References [see also position statements supporting breastfeeding]
MOTHERS also benefit from breastfeeding for a longer duration
- Extended nursing delays the return of fertility in some women by suppressing ovulation (References).
- Breastfeeding reduces the risk of breast cancer (References). Studies have found a significant inverse association between duration of lactation and breast cancer risk.
- Breastfeeding also reduces the risk of ovarian cancer (References), uterine cancer (References), and endometrial cancer (References).

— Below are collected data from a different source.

(** * upload-proxy.mjs: the forwarding relay

    A shallow embedding of the relay: the host allow-list check
    ([isAllowedTarget]), the sanitising of caller-supplied headers
    ([parseExtraHeaders]), the outbound call with its abort timer
    ([proxyFetch]) and the request handler that [http.createServer] is
    given ([handler]).

    The handler is a computation in a state and exception monad over a
    [World]: the response object [res] it mutates, the outbound calls it
    has made, the timers it has asked for, and those of them that are
    set and not cleared.

    The runtime the script runs on is not part of the script.  Its URL
    parser, its JSON parser and the network behind [fetch] are variables
    of the section [Relay], so that every theorem holds for whatever they
    answer; the module [Reference] gives small ones to evaluate the
    handler on concrete requests.  Strings that the protocol keeps in
    ASCII (methods, URLs, header names, messages) are [string]s; the text
    of an upstream body, which the script cuts by position, is a list of
    UTF-16 code units.  Wall-clock time is not modelled: the network says
    of a call whether it is still pending when its timer fires, and a
    body is a stream that ends or breaks. *)

From Stdlib Require Import ZArith NArith Ascii String List Bool Lia.
From Stdlib Require Import Init.Byte Strings.Byte DecimalString DecimalNat DecimalFacts.
From stdpp Require Import base option list gmap strings fin_maps.

Local Open Scope string_scope.
Local Open Scope Z_scope.

(** ** Strings *)

Module JSString.

(** [String.prototype.toLowerCase], on the ASCII letters.  The script
    compares lower-cased strings with host names and header names that
    are ASCII; the one other character that lower-cases to an ASCII
    letter, the Kelvin sign, gives a [k], which none of them has. *)
Definition lower_ascii (c : ascii) : ascii :=
  let n := N_of_ascii c in
  if ((65 <=? n) && (n <=? 90))%N then ascii_of_N (n + 32) else c.

Fixpoint toLowerCase (s : string) : string :=
  match s with
  | EmptyString => EmptyString
  | String c s' => String (lower_ascii c) (toLowerCase s')
  end.

(** [String.prototype.endsWith]: [x] is [s] or the end of a tail of [s]. *)
Fixpoint endsWith (s x : string) : bool :=
  String.eqb s x ||
  match s with
  | EmptyString => false
  | String _ s' => endsWith s' x
  end.

(** A string in a condition: only the empty string is falsy. *)
Definition truthy (s : string) : bool := negb (String.eqb s "").

(** [Array.prototype.includes] on an array of strings. *)
Definition includes (l : list string) (x : string) : bool :=
  existsb (String.eqb x) l.

(** [String(i)] for an array index. *)
Definition of_index (i : nat) : string :=
  NilEmpty.string_of_uint (Nat.to_uint i).

End JSString.
Import JSString.

(** ** JSON values, as [JSON.parse] returns them *)

#[local] Unset Elimination Schemes.
Inductive JSON : Type :=
| JNull
| JBool (b : bool)
| JNumber (literal : string)
| JString (s : string)
| JArray (items : list JSON)
| JObject (props : gmap string JSON).
#[local] Set Elimination Schemes.

(** ** Bytes and text

    [Response.text()] decodes the body as UTF-8 into a JavaScript string,
    a sequence of UTF-16 code units; [res.end(string)] writes a string as
    UTF-8.  Both follow the algorithms of the Encoding standard, with
    U+FFFD for what cannot be decoded or encoded. *)

Module Text.
Local Open Scope N_scope.

Definition code_unit := N.

Definition of_byte (b : byte) : N := Byte.to_N b.
Definition to_byte (n : N) : byte :=
  match Byte.of_N n with Some b => b | None => Byte.x00 end.

Record decoder := {
  code_point : N; bytes_seen : N; bytes_needed : N;
  lower_boundary : N; upper_boundary : N }.

Definition idle : decoder :=
  {| code_point := 0; bytes_seen := 0; bytes_needed := 0;
     lower_boundary := 0x80; upper_boundary := 0xBF |}.

(** A byte met when no sequence is open. *)
Definition lead (b : N) : decoder * list N :=
  if b <=? 0x7F then (idle, [b])
  else if (0xC2 <=? b) && (b <=? 0xDF) then
    ({| code_point := N.land b 0x1F; bytes_seen := 0; bytes_needed := 1;
        lower_boundary := 0x80; upper_boundary := 0xBF |}, [])
  else if (0xE0 <=? b) && (b <=? 0xEF) then
    ({| code_point := N.land b 0xF; bytes_seen := 0; bytes_needed := 2;
        lower_boundary := if b =? 0xE0 then 0xA0 else 0x80;
        upper_boundary := if b =? 0xED then 0x9F else 0xBF |}, [])
  else if (0xF0 <=? b) && (b <=? 0xF4) then
    ({| code_point := N.land b 0x7; bytes_seen := 0; bytes_needed := 3;
        lower_boundary := if b =? 0xF0 then 0x90 else 0x80;
        upper_boundary := if b =? 0xF4 then 0x8F else 0xBF |}, [])
  else (idle, [0xFFFD]).

(** One byte through the decoder: the new state and the code points
    that come out.  A byte that cannot continue the open sequence
    closes it with U+FFFD and is read again as a first byte. *)
Definition feed (d : decoder) (b : N) : decoder * list N :=
  if bytes_needed d =? 0 then lead b
  else if negb ((lower_boundary d <=? b) && (b <=? upper_boundary d)) then
    let '(d', out) := lead b in (d', 0xFFFD :: out)
  else
    let cp := N.lor (N.shiftl (code_point d) 6) (N.land b 0x3F) in
    if bytes_seen d + 1 =? bytes_needed d then (idle, [cp])
    else ({| code_point := cp; bytes_seen := bytes_seen d + 1;
             bytes_needed := bytes_needed d;
             lower_boundary := 0x80; upper_boundary := 0xBF |}, []).

Fixpoint decode_from (d : decoder) (bs : list byte) : list N :=
  match bs with
  | [] => if bytes_needed d =? 0 then [] else [0xFFFD]
  | b :: bs' => let '(d', out) := feed d (of_byte b) in out ++ decode_from d' bs'
  end.

(** A code point as one code unit or a surrogate pair. *)
Definition utf16 (cp : N) : list code_unit :=
  if cp <? 0x10000 then [cp]
  else let c := cp - 0x10000 in
       [0xD800 + N.shiftr c 10; 0xDC00 + N.land c 0x3FF].

Definition strip_bom (bs : list byte) : list byte :=
  match bs with
  | Byte.xef :: Byte.xbb :: Byte.xbf :: bs' => bs'
  | _ => bs
  end.

(** [new TextDecoder().decode(bs)]: a byte order mark at the start is
    not part of the text. *)
Definition TextDecoder_decode (bs : list byte) : list code_unit :=
  concat (map utf16 (decode_from idle (strip_bom bs))).

(** The text of a body, as [Response.text()] of the runtime's [fetch]
    gives it: the body is taken without its byte order mark and handed
    to a [TextDecoder], which drops a byte order mark in its turn.  Of a
    body that starts with two byte order marks neither is in the text. *)
Definition utf8_decode (bs : list byte) : list code_unit :=
  TextDecoder_decode (strip_bom bs).

Definition is_high (u : N) : bool := (0xD800 <=? u) && (u <=? 0xDBFF).
Definition is_low (u : N) : bool := (0xDC00 <=? u) && (u <=? 0xDFFF).

(** The UTF-8 bytes of a code point. *)
Definition utf8 (cp : N) : list byte :=
  if cp <? 0x80 then [to_byte cp]
  else if cp <? 0x800 then
    [to_byte (N.lor 0xC0 (N.shiftr cp 6)); to_byte (N.lor 0x80 (N.land cp 0x3F))]
  else if cp <? 0x10000 then
    [to_byte (N.lor 0xE0 (N.shiftr cp 12));
     to_byte (N.lor 0x80 (N.land (N.shiftr cp 6) 0x3F));
     to_byte (N.lor 0x80 (N.land cp 0x3F))]
  else
    [to_byte (N.lor 0xF0 (N.shiftr cp 18));
     to_byte (N.lor 0x80 (N.land (N.shiftr cp 12) 0x3F));
     to_byte (N.lor 0x80 (N.land (N.shiftr cp 6) 0x3F));
     to_byte (N.lor 0x80 (N.land cp 0x3F))].

(** A string written as UTF-8: a surrogate pair is one code point, a
    surrogate on its own is written as U+FFFD. *)
Fixpoint utf8_encode (us : list code_unit) : list byte :=
  match us with
  | [] => []
  | u :: rest =>
      if is_high u then
        match rest with
        | l :: rest' =>
            if is_low l
            then utf8 (0x10000 + N.shiftl (u - 0xD800) 10 + (l - 0xDC00))
                   ++ utf8_encode rest'
            else utf8 0xFFFD ++ utf8_encode rest
        | [] => utf8 0xFFFD
        end
      else if is_low u then utf8 0xFFFD ++ utf8_encode rest
      else utf8 u ++ utf8_encode rest
  end.

(** A body of ASCII bytes. *)
Definition ascii_only (data : list byte) : Prop :=
  Forall (fun b => of_byte b < 0x80) data.

(** [String.prototype.slice(0, n)]. *)
Definition slice0 (n : nat) (us : list code_unit) : list code_unit := take n us.

End Text.

(** ** The objects of the runtime *)

(** A thrown value: its [message] (empty when it has none) and what
    [String(e)] gives. *)
Record JSError := { message : string; as_string : string }.

Definition Error (msg : string) : JSError :=
  {| message := msg;
     as_string := if truthy msg then "Error: " +:+ msg else "Error" |}.

(** What [new URL(..)] throws on an input it cannot parse. *)
Definition invalid_url : JSError :=
  {| message := "Invalid URL"; as_string := "TypeError: Invalid URL" |}.

(** The fields of a parsed [URL] that the script reads. *)
Record URL := {
  protocol : string;
  hostname : string;
  pathname : string;
  searchParams : list (string * string) }.

(** [URLSearchParams.get]: the value of the first pair with that name,
    [None] for [null]. *)
Definition searchParams_get (u : URL) (name : string) : option string :=
  snd <$> find (fun p => String.eqb (fst p) name) (searchParams u).

(** A readable stream, by what reading it to its end gives. *)
Inductive Stream :=
| Delivers (data : list byte)
| Breaks (e : JSError).

(** A value of [req.headers]: a string, or an array of strings. *)
Inductive HeaderValue :=
| Single (v : string)
| Multi (vs : list string).

(** The inbound request.  [headers] has lower-cased names, as Node
    stores them; [upload] is the request read as a stream. *)
Record IncomingMessage := {
  method : string;
  url : string;
  headers : gmap string HeaderValue;
  upload : Stream }.

(** The response of [fetch].  [resp_headers] has lower-cased names;
    [body] is [None] for a null body. *)
Record Response := {
  status : Z;
  resp_headers : gmap string string;
  body : option Stream }.

(** [Response.ok]. *)
Definition ok (r : Response) : bool := (200 <=? status r) && (status r <=? 299).

(** [Headers.get]: [None] for [null]. *)
Definition headers_get (r : Response) (name : string) : option string :=
  resp_headers r !! toLowerCase name.

(** The arguments of one call of [fetch]. [signal] is the reason its
    abort controller aborts with. *)
Record OutboundCall := {
  call_url : string;
  call_method : string;
  call_headers : gmap string string;
  call_body : option (list byte);
  redirect : string;
  signal : JSError }.

(** What the network does with a call, seen from [proxyFetch]: the
    promise is fulfilled, or rejected, or is still pending when the timer
    of the call fires. *)
Inductive Upstream :=
| Responds (r : Response)
| Fails (e : JSError)
| Hangs.

(** What has been written to [res]: bytes given to [res.end], or a
    stream piped into it. *)
Inductive Payload :=
| Ended (data : list byte)
| Piped (s : Stream).

(** The outbound response [res].  [out_headers] has lower-cased names. *)
Record ServerResponse := {
  statusCode : Z;
  out_headers : gmap string string;
  sent : option Payload }.

(** A timer of [setTimeout]. *)
Record Timer := { delay : Z; on_fire : JSError }.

- Breastfeeding protects against osteoporosis. During lactation a mother may experience decreases of bone mineral. A nursing mom’s bone mineral density may be reduced in the whole body by 1 to 2 percent while she is still nursing. This is gained back, and bone mineral density may actually increase, when the baby is weaned from the breast. This is not dependent on additional calcium supplementation in the mother’s diet. (References).
- Breastfeeding reduces the risk of rheumatoid arthritis (References).
- Breastfeeding reduces the risk of cardiovascular disease (References).
- Breastfeeding has been shown to decrease insulin requirements in diabetic women. There is also a decreased risk of Type 2 diabetes mellitus in mothers who do not have a history of gestational diabetes (References).
- Breastfeeding moms may lose weight easier (References).